[Opening SUPPLIED INFORMATION section]
(* ===== verification/Mvcc.v ===== *)
(** The multi-version protocol: the transaction manager and the version store
    of a table composed the way the statements of the query engine compose
    them ([bytedb-query/src/executor/engine.rs]: [BEGIN], [COMMIT],
    [ROLLBACK], and the row writes of [INSERT], [UPDATE] and [DELETE] inside a
    transaction), and the vacuum pass ([bytedb-core/src/workers/vacuum.rs]).

    The state is one table: its version store and the set of transactions that
    have an undo record for it, which is what decides whether a rollback visits
    the store. Rows in the primary index, secondary indexes and the log are not
    part of this model. *)
From S2P Require Import Prelude Transaction VersionStore.

Module Mvcc.
Import Transaction VersionStore.

Section mvcc.
Context {T : Type} `{HashOrder} (table : string).

Record Db := mkDb {
  tm : TransactionManager;
  store : VersionStore T;
  undo : gset Z;
}.

Definition empty_db : Db := mkDb Transaction.new VersionStore.new ∅.

Inductive mop :=
  | MBegin (iso : IsolationLevel) (timeout : option Z) (now : Z)
  | MInsert (t : Z) (key : list Z) (row : T)
  | MUpdate (t : Z) (key : list Z) (old row : T)
  | MDelete (t : Z) (key : list Z) (old : T)
  | MRead (t : Z) (key : list Z)
  | MScan (t : Z)
  | MCommit (t : Z)
  | MRollback (t : Z).

(** A row written by [INSERT]. *)
Definition insert_row (t : Z) (key : list Z) (row : T) (db : Db) : Db * result () :=
  match get_snapshot t (tm db) with
  | Err e => (db, Err e)
  | Ok sn =>
      (mkDb (ssi_record_write t table key (tm db))
         (insert key row t (sn_start_ts sn) (store db)) ({[t]} ∪ undo db), Ok ())
  end.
[Closing SUPPLIED INFORMATION section]
#### [YOUR INSTRUCTIONS]
Make an exact copy of the material above.

#### [REPLY TO THE TASK]
(* ===== verification/Mvcc.v ===== *)
(** The multi-version protocol: the transaction manager and the version store
    of a table composed the way the statements of the query engine compose
    them ([bytedb-query/src/executor/engine.rs]: [BEGIN], [COMMIT],
    [ROLLBACK], and the row writes of [INSERT], [UPDATE] and [DELETE] inside a
    transaction), and the vacuum pass ([bytedb-core/src/workers/vacuum.rs]).

    The state is one table: its version store and the set of transactions that
    have an undo record for it, which is what decides whether a rollback visits
    the store. Rows in the primary index, secondary indexes and the log are not
    part of this model. *)
From S2P Require Import Prelude Transaction VersionStore.

Module Mvcc.
Import Transaction VersionStore.

Section mvcc.
Context {T : Type} `{HashOrder} (table : string).

Record Db := mkDb {
  tm : TransactionManager;
  store : VersionStore T;
  undo : gset Z;
}.

Definition empty_db : Db := mkDb Transaction.new VersionStore.new ∅.

Inductive mop :=
  | MBegin (iso : IsolationLevel) (timeout : option Z) (now : Z)
  | MInsert (t : Z) (key : list Z) (row : T)
  | MUpdate (t : Z) (key : list Z) (old row : T)
  | MDelete (t : Z) (key : list Z) (old : T)
  | MRead (t : Z) (key : list Z)
  | MScan (t : Z)
  | MCommit (t : Z)
  | MRollback (t : Z).

(** A row written by [INSERT]. *)
Definition insert_row (t : Z) (key : list Z) (row : T) (db : Db) : Db * result () :=
  match get_snapshot t (tm db) with
  | Err e => (db, Err e)
  | Ok sn =>
      (mkDb (ssi_record_write t table key (tm db))
         (insert key row t (sn_start_ts sn) (store db)) ({[t]} ∪ undo db), Ok ())
  end.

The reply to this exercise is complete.